本日(3月25日)、大阪の裁判を傍聴しました。
大変心を打つ原告および弁護士の方々の意見陳述がなされました。あっという間の2時間でした。
はじめに西岡弁護士が具体的な聴き取り経験を紹介しつつ「想像力を働かせて考えてほしい」と裁判所に訴え、「裁判長とほぼ同年齢でゼロからのスタート、キャリアが通用しないことを想像してほしい」と訴えました。
原告のTさんは自分が帰国意思なしと勝手にされていたことの憤りを述べられました。
最終準備書面の概略説明は、その膨大な内容をパワーポイントを使って整理され、3人の弁護士が分りやすい説明をされました。
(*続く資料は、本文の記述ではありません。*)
(* ===== verification/SessionSyncSpec.v ===== *)
(** * The subscriber applies what it receives

    The loop of [session_sync] on the messages of the server: the session table of
    the subscriber holds exactly the sessions of its view, as long as no session is
    announced a second time (which the table does not survive, see
    [session_replace_dangles]); and how large its array for a message gets. *)
From Stdlib Require Import Init.Byte.
From S2P Require Import Prelude Fastcommon Session SessionProofs SessionTable SessionSpec AuthProto AuthDB AuthDBSpec SessionSubscribe SessionPush SessionSubscribeProofs SessionReplica.
Import ServerSession SessionTable SessionSpec AuthProto SessionSubscribe SessionPush SubscribeQueues SessionReplica.
Import AuthDB(grow_alloc) AuthDBSpec.
Local Open Scope Z_scope.

(** [malloc] of a positive size succeeds. *)
Class MallocTotal (W : Type) `{!Malloc W} : Prop :=
  fc_malloc_total n w : 0 < n → ∃ w', fc_malloc n w = (true, w').

Module SessionSyncSpec.
Section spec.
Context `{!BuffCodec, !BuffCodecLaws, !FcCompare, !FcCompareLaws}.
Context {W X MB : Type} `{!Malloc W, !MallocTotal W, !Mblock MB, !MblockLaws MB, !MblockTotal MB}.
Abbreviation T := (ServerSessionContext SessionSyncedFields X MB).
Implicit Types c : T.

(** ** The array *)

Definition alloc_ok (alloc : Z) : Prop := alloc = 0 ∨ ∃ k, 12 ≤ k ≤ 24 ∧ alloc = 2 ^ k.

Lemma alloc_ok_nonneg alloc : alloc_ok alloc → 0 ≤ alloc.
Proof. intros [->|(k & Hk & ->)]; [done|]. apply Z.pow_nonneg; lia. Qed.

Lemma realloc_grows alloc count :
  alloc_ok alloc → alloc < count ≤ 2 ^ 30 →
  ∃ j, 12 ≤ j ≤ 30 ∧ count ≤ 2 ^ j ∧ (2 ^ j < 2 * count ∨ j = 12) ∧
    check_realloc_session_array (W:=W) alloc count = λ w,
      let '(ok, w) := fc_malloc (int32 (64 * 2 ^ j)) w in (if ok : bool then Ok (2 ^ j) else Err ENOMEM, w).
Proof.
  intros Ha Hc. unfold check_realloc_session_array. rewrite (proj2 (Z.leb_gt _ _)) by lia.
  assert (∃ k, 12 ≤ k ≤ 25 ∧ (k = 12 ∨ 2 ^ k = 2 * alloc) ∧
    (if alloc =? 0 then 4 * 1024 else int32 (2 * alloc)) = 2 ^ k) as (k & Hk & Hka & ->).
  { destruct Ha as [->|(k & Hk & ->)]; [exists 12; split_and!; [lia..|by left|done]|]. exists (k + 1).
    assert (2 ^ (k + 1) = 2 * 2 ^ k) as -> by (rewrite Z.pow_add_r; lia).
    assert (0 < 2 ^ k) by (apply Z.pow_pos_nonneg; lia).
    assert (2 ^ k ≤ 2 ^ 24) by (apply Z.pow_le_mono_r; lia).
    rewrite (proj2 (Z.eqb_neq _ _)) by lia. split_and!; [lia..|by right|]. apply sint_wrap_small; [lia|].
    unfold in_sint. simpl. lia. }
  destruct (grow_alloc_pow2 32 k count) as (j & Hj & -> & Hle & Hup); [lia..|].
  exists j. split_and!; [lia..|done| |done]. destruct Hup as [->|]; [|by left].
  destruct Hka as [->| ->]; [by right|left; lia].
Qed.

Lemma realloc_bytes alloc count :
  alloc_ok alloc → alloc < count ≤ 2 ^ 24 →
  ∃ n, count ≤ n ∧ alloc_ok n ∧
     check_realloc_session_array (W:=W) alloc count = λ w,
       let '(ok, w) := fc_malloc (64 * n) w in (if ok : bool then Ok n else Err ENOMEM, w).
Proof.
  intros Ha Hc. destruct (realloc_grows alloc count Ha ltac:(lia)) as (j & Hj & Hle & Hup & ->).
  assert (12 ≤ j ≤ 24) as Hj24.
  { split; [lia|]. destruct Hup as [Hup| ->]; [|lia]. apply Z.lt_succ_r.
    apply (Z.pow_lt_mono_r_iff 2); simpl; lia. }
  exists (2 ^ j). split_and!; [done|right; by exists j|].
  assert (0 < 2 ^ j) by (apply Z.pow_pos_nonneg; lia).
  assert (2 ^ j ≤ 2 ^ 24) by (apply Z.pow_le_mono_r; lia).
  unfold int32. rewrite sint_wrap_small; [done|lia|]. unfold in_sint. simpl. lia.
Qed.


(** ** The table *)

(** The sessions of the table are those of the map [r]. *)
Definition shows c (r : replica) : Prop :=
  wf c ∧ ∀ s, id_ok s →
    server_session_get_fields c s = match r !! s with
                                    | Some f => Ok f
                                    | None => Err SF_SESSION_ERROR_NOT_EXIST
                                    end.

(** No session is announced while the subscriber has it. *)
Fixpoint fresh_run (es : list ServerSessionSubscribeEntry) (r : replica) : Prop :=
  match es with
  | [] => True
  | e :: es =>
      (operation e = FCFS_AUTH_SESSION_OP_TYPE_CREATE → part1 (session e) ≠ 0 ∧ r !! session e = None) ∧
      fresh_run es (apply_entry r e)
  end.

Lemma fresh_run_app es es' r : fresh_run (es ++ es') r ↔ fresh_run es r ∧ fresh_run es' (replay es r).
Proof. revert r. induction es as [|e es IH]; intros r; simpl; [naive_solver|]. rewrite IH. naive_solver. Qed.

Lemma add_some samples id f pub per c r c' :
  server_session_add_ex samples id f pub per c = Some (r, c') → is_Some r.
Proof.
  unfold server_session_add_ex. set (c0 := with_allocator_next _ _). set (i := _ mod _).
  destruct (mb_alloc_total i (mb c0)) as (a & m & ->).
  intros (c1 & _ & [= <- _])%bind_Some. by eexists.
Qed.

Lemma deal_entry_ok samples e c r :
  shows c r → id_ok (session e) →
  (operation e = FCFS_AUTH_SESSION_OP_TYPE_CREATE → part1 (session e) ≠ 0 ∧ r !! session e = None) →
  ∃ c', deal_session_entry samples e c = Some c' ∧ shows c' (apply_entry r e).
Proof.
  intros [Hwf Hget] Hid Hnew. unfold deal_session_entry, apply_entry.
  destruct (Z.eqb_spec (operation e) FCFS_AUTH_SESSION_OP_TYPE_CREATE) as [Hop|Hop].
  - destruct (Hnew Hop) as [Hz Hr]. assert (absent c (session e)) as Hab
      by (unfold absent; by rewrite Hget, Hr).
    destruct (add_given_get samples (session e) (synced e) true false c Hwf Hid Hz Hab)
      as (o & c' & Hadd & Hwf' & _ & _ & Hget').
    rewrite Hadd. exists c'. split; [done|]. split; [done|]. intros s Hs. rewrite Hget' by done.
    case_decide as Hd.
    + destruct Hd as [-> _]. by rewrite lookup_insert_eq.
    + rewrite lookup_insert_ne; [by apply Hget|]. intros <-. apply Hd. split; [done|]. by eapply add_some.
  - exists (server_session_delete (session e) c).2. split; [done|].
    destruct (delete_get c (session e) Hwf Hid) as [Hwf' Hget']. split; [done|].
    intros s Hs. rewrite Hget' by done. case_decide as Hd.
    + subst. by rewrite lookup_delete_eq.
    + rewrite lookup_delete_ne by done. by apply Hget.
Qed.

Lemma deal_array_ok samples es c r :
  shows c r → Forall entry_ok es → fresh_run es r →
  ∃ c', deal_session_array samples es c = Some c' ∧ shows c' (replay es r).
Proof.
  intros Hc Hes. revert c r Hc. induction Hes as [|e es [He _] Hes IH]; intros c r Hc Hf; [by exists c|].
  destruct Hf as [Hf1 Hf2]. destruct (deal_entry_ok samples e c r Hc He Hf1) as (c1 & E & Hc1).
  simpl. rewrite E. by apply IH.
Qed.

(** ** The loop *)

(** The events of a connection on which the messages arrive that make up [es], with
    timeouts between them that the active test survives. *)
Inductive received : list sync_event → list ServerSessionSubscribeEntry → Prop :=
| received_nil : received [] []
| received_push es b evs es' :
    push_message es = Some b → Z.of_nat (length es) ≤ 2 ^ 24 →
    received evs es' → received (sync_push b :: evs) (es ++ es')
| received_idle evs es : received evs es → received (sync_timeout (Ok tt) :: evs) es.

Lemma parse_push_ok es b array (w : W) :
  Forall entry_ok es → Z.of_nat (length es) ≤ 2 ^ 24 → push_message es = Some b →
  alloc_ok (sync_alloc array) →
  ∃ n w', alloc_ok n ∧
    parse_session_push b array w = (Ok {| sync_alloc := n; sync_entries := es |}, w').
Proof.
  intros Hok Hlen Hb Ha. destruct (parse_message es b Hok ltac:(lia) Hb) as [Hn Hp].
  unfold parse_session_push. rewrite Hn.
  assert (∃ n w', alloc_ok n ∧
    check_realloc_session_array (sync_alloc array) (Z.of_nat (length es)) w = (Ok n, w'))
    as (n & w' & Hn' & E).
  { destruct (Z_le_gt_dec (Z.of_nat (length es)) (sync_alloc array)) as [Hle|Hgt].
    - exists (sync_alloc array), w. split; [done|]. unfold check_realloc_session_array.
      by rewrite (proj2 (Z.leb_le _ _)).
    - destruct (realloc_bytes (sync_alloc array) (Z.of_nat (length es)) Ha ltac:(lia))
        as (n & Hle & Hn' & E). rewrite E.
      destruct (fc_malloc_total (64 * n) w) as [w' ->]; [apply alloc_ok_nonneg in Ha; lia|]. by exists n, w'. }
  exists n, w'. split; [done|]. rewrite (bind_ok _ _ _ _ _ E), Nat2Z.id.
  unfold sizeof_FCFSAuthProtoSessionPushRespBodyHeader. rewrite Hp. by rewrite Z.eqb_refl.
Qed.

Lemma session_sync_received samples evs es rest array c r w :
  received evs es → Forall entry_ok es → fresh_run es r → shows c r → alloc_ok (sync_alloc array) →
  ∃ array' c' w', shows c' (replay es r) ∧
    session_sync samples (evs ++ rest) array c w = session_sync samples rest array' c' w'.
Proof.
  intros Hr. revert array c r w. induction Hr as [|es b evs es' Hb Hlen Hr IH|evs es Hr IH];
    intros array c r w Hok Hf Hc Ha; [by exists array, c, w| |].
  - apply Forall_app in Hok as [Hok Hok']. apply fresh_run_app in Hf as [Hf Hf'].
    destruct (parse_push_ok es b array w Hok Hlen Hb Ha) as (n & w1 & Hn & E).
    destruct (deal_array_ok samples es c r Hc Hok Hf) as (c1 & E1 & Hc1).
    simpl. rewrite E. simpl. rewrite E1, replay_app. simpl. by eapply IH.
  - simpl. by apply IH.
Qed.


Lemma add_defined samples id f pub per c : part1 id ≠ 0 →
  ∃ se c', server_session_add_ex samples id f pub per c = Some (Some se, c').
Proof.
  intros Hz. unfold server_session_add_ex. set (c0 := with_allocator_next _ _). set (i := _ mod _).
  destruct (mb_alloc_total i (mb c0)) as (a & m & ->). rewrite (proj2 (Z.eqb_neq _ _)) by done.
  simpl. by eexists _, _.
Qed.

(** A change of a session that the subscriber has is announced like a new session;
    the subscriber's table replaces it, and the entry is left with a fields pointer into
    an object that is back in the pool. *)
Theorem announced_change_dangles samples e b g array c r w :
  shows c r → r !! session e = Some g → part1 (session e) ≠ 0 →
  entry_ok e → operation e = FCFS_AUTH_SESSION_OP_TYPE_CREATE → push_message [e] = Some b →
  alloc_ok (sync_alloc array) →
  ∃ c' w' a, session_sync samples [sync_push b; sync_stop] array c w = Some (c', w') ∧
    (find c' (session e)).1 = Some a ∧ fields (entry (heap_of c' a)) ∉ mb_live (mb c').
Proof.
  intros [Hwf Hget] Hr Hz He Hop Hb Ha. pose proof He as [Hid _].
  assert (server_session_get_fields c (session e) = Ok g) as Hg by (by rewrite Hget, Hr).
  destruct (parse_push_ok [e] b array w) as (n & w1 & Hn & E); [by constructor|done..|].
  destruct (add_defined samples (session e) (synced e) true false c Hz) as (se & c' & Hadd).
  destruct (session_replace_dangles _ _ _ _ _ _ _ _ _ Hwf Hid Hz Hg Hadd) as (a & Hf & _ & Hfl & Hse).
  exists c', w1, a. split_and!; [|done|by rewrite Hfl].
  simpl. rewrite E. simpl. unfold deal_session_entry. by rewrite Hop, Z.eqb_refl, Hadd.
Qed.
End spec.
End SessionSyncSpec.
究明カード分析が見事だと思いました。
小野寺先生が全国を代表して、全面解決を図るにふさわしい正義の判決をもとめました。
最後に原告団長が原告を代表して人間らしく生きたい、すでに11人の原告が亡くなった、これ以上待てない、もう見捨てないでほしいと訴えられました。
各意見陳述の後に傍聴席にむけて簡単な中国語の翻訳がありました。原告の皆さんにとって、とても貴重だったと思います。
(2005年3月25日 東京訴訟弁護団・弁護士 宮腰直子)

残留孤児の連れ子退去処分「不当」 原告が逆転勝訴

「残留孤児」の連れ子訴訟(血縁がないのに実子と偽って入国したなどとして在留特別許可が認められず、国から強制退去処分にされたのは不当だとして、処分の取り消しを求めた行政訴訟)で、3月7日、福岡高裁は、原告の請求を棄却した原判決(福岡地裁)を覆し、退去強制処分の取消しました。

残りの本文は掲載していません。